Antimicrobial resistance (AMR) threatens global health. A promising and underexplored strategy to tackle this problem are sequential therapies exploiting collateral sensitivity (CS), whereby resistance to one drug increases sensitivity to another. Here, we develop a four-genotype stochastic birth-death model with two bacteriostatic antibiotics to identify switching periods that maximize bacterial extinction under subinhibitory concentrations. We show that extinction probability depends nonlinearly on switching period, with stepwise increases aligned to discrete switch events: fast sequential therapies are suboptimal as they do not allow for the evolution of resistance, a key ingredient in these therapies. A geometric distribution framework accurately predicts cumulative extinction probabilities where the per-switch extinction probability rises with switching period. We further derive a heuristic approximation for the extinction probability based on times to fixation of single-resistant mutants.

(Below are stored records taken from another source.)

Lemma analyze_transactions_invariant_witness :
  Z.of_nat (length transactions) < 2 ^ 53 ∧ (4 ≤ length transactions)%nat ∧
  ∃ evs vars,
    emits (txn_loop (take 4 transactions)) evs vars ∧
    length evs = 4%nat ∧
    running_total vars = py_sum (map txn_amount (take 4 transactions)) ∧
    history vars = prefix_sums (map txn_amount (take 4 transactions)) ∧
    length (history vars) = 4%nat ∧
    (4%nat ≠ 0%nat → last (history vars) = Some (running_total vars)) ∧
    high_value_count vars = count_high (map txn_amount (take 4 transactions)) ∧
    (Forall (fun a => (0 <=? a)%float = true) (map txn_amount (take 4 transactions)) →
     nondecreasing (history vars)).
Proof.
  assert (H1 : Z.of_nat (length transactions) < 2 ^ 53) by reflexivity.
  assert (H2 : (4 ≤ length transactions)%nat) by (cbn; lia).
  split; [exact H1|]. split; [exact H2|].
  exact (proj1 (analyze_transactions_invariant transactions 4 H1 H2)).
Defined.

(** ** Section 5 and the rest of the run *)

Lemma finishes_emits {A} (m : M A) evs tail a :
  emits m (evs ++ tail) a → finishes m 0 tail.
Proof. intros Hm w _. exists a, evs, (schedule w). by rewrite Hm. Qed.

Lemma finishes_bind {A B} (m : M A) (f : A → M B) k1 k2 tail :
  finishes m k1 [] → (∀ a, finishes (f a) k2 tail) →
  finishes (m ≫= f) (k1 + k2) tail.
Proof.
  intros Hm Hf w Hw.
  destruct (Hm w ltac:(lia)) as (a & evs1 & sched1 & Hm').
  destruct (Hf a (World (drop k1 (stdin w)) (trace w ++ evs1 ++ []) sched1))
    as (b & evs2 & sched2 & Hf').
  { cbn [stdin]. rewrite length_drop. lia. }
  exists b, (evs1 ++ evs2), sched2.
  unfold mbind, M_bind. rewrite Hm', Hf'. cbn [stdin trace].
  by rewrite drop_drop, app_nil_r, <- !app_assoc.
Qed.

Lemma finishes_bind_emits {A B} (m : M A) (f : A → M B) evs a k tail :
  emits m evs a → finishes (f a) k tail → finishes (m ≫= f) k tail.
Proof.
  intros Hm Hf w Hw.
  destruct (Hf (World (stdin w) (trace w ++ evs) (schedule w)) Hw)
    as (b & evs2 & sched2 & Hf').
  exists b, (evs ++ evs2), sched2.
  unfold mbind, M_bind. rewrite Hm, Hf'. cbn [stdin trace].
  by rewrite <- !app_assoc.
Qed.

Lemma finishes_pause : finishes pause 1 [].
Proof.
  intros [[|line rest] tr sched] Hw; [cbn in Hw; lia|].
  exists (), [Prompt pause_prompt], sched.
  reflexivity.
Qed.

(** The threaded section returns under every scheduler. *)
Lemma finishes_run_threads : finishes run_threads 0 [].
Proof.
  intros w _. unfold run_threads.
  destruct (run_pool (pool_steps pool_init) (schedule w) pool_init) as [st sched].
  exists (), (pool_out st), sched. by rewrite app_nil_r.
Qed.

(** The three demonstrations: each exception is caught where it is raised,
    and the closing message follows. *)
Lemma section5_demos_emits :
  emits section5_demos
    [ Print "  Attempting division by zero (caught)...";
      Print "  Caught ZeroDivisionError: division by zero";
      Print "  Attempting to parse 'hello' as int (caught)...";
      Print "  Caught ValueError: invalid literal for int() with base 10: 'hello'";
      Print "  Attempting missing dict key (caught)...";
      Print "  Caught KeyError: 'missing_key'";
      Print "
  All exceptions were caught — no crash." ] ().
Proof.
  unfold section5_demos.
  refine (emits_bind _ _ [_; _] [_; _; _; _; _] _ _ _ _).
  { unfold demo_zero_division.
    refine (emits_bind _ _ [_] [_] _ _ _ _); [apply emits_print|].
    eapply (emits_try_except _ _ _ [] [_]);
      [ apply fails_bind_l; rewrite risky_division_by_zero; apply fails_lift
      | reflexivity
      | apply emits_print ]. }
  refine (emits_bind _ _ [_; _] [_; _; _] _ _ _ _).
  { unfold demo_value_error.
    refine (emits_bind _ _ [_] [_] _ _ _ _); [apply emits_print|].
    eapply (emits_try_except _ _ _ [] [_]);
      [ apply fails_bind_l; rewrite parse_number_hello; apply fails_lift
      | reflexivity
      | apply emits_print ]. }
  refine (emits_bind _ _ [_; _] [_] _ _ _ _); [|apply emits_print].
  unfold demo_key_error.
  refine (emits_bind _ _ [_] [_] _ _ _ _); [apply emits_print|].
  eapply (emits_try_except _ _ _ [] [_]);
    [ apply fails_bind_l; apply (fails_lift (Exn KeyError (repr_str "missing_key")))
    | reflexivity
    | apply emits_print ].
Qed.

Sensitivity analyses reveal that strong reciprocal CS is required for this strategy to work, and we explore how increasing antibiotic doses and higher mutation rates modulate extinction in a nonmonotonic manner. Finally, we discuss how optimal switching periods depend on treatment duration. Our results provide quantitative design principles for in vitro and clinical sequential antibiotic therapies, underscoring the potential of CS-guided regimens to suppress resistance evolution and eradicate infections.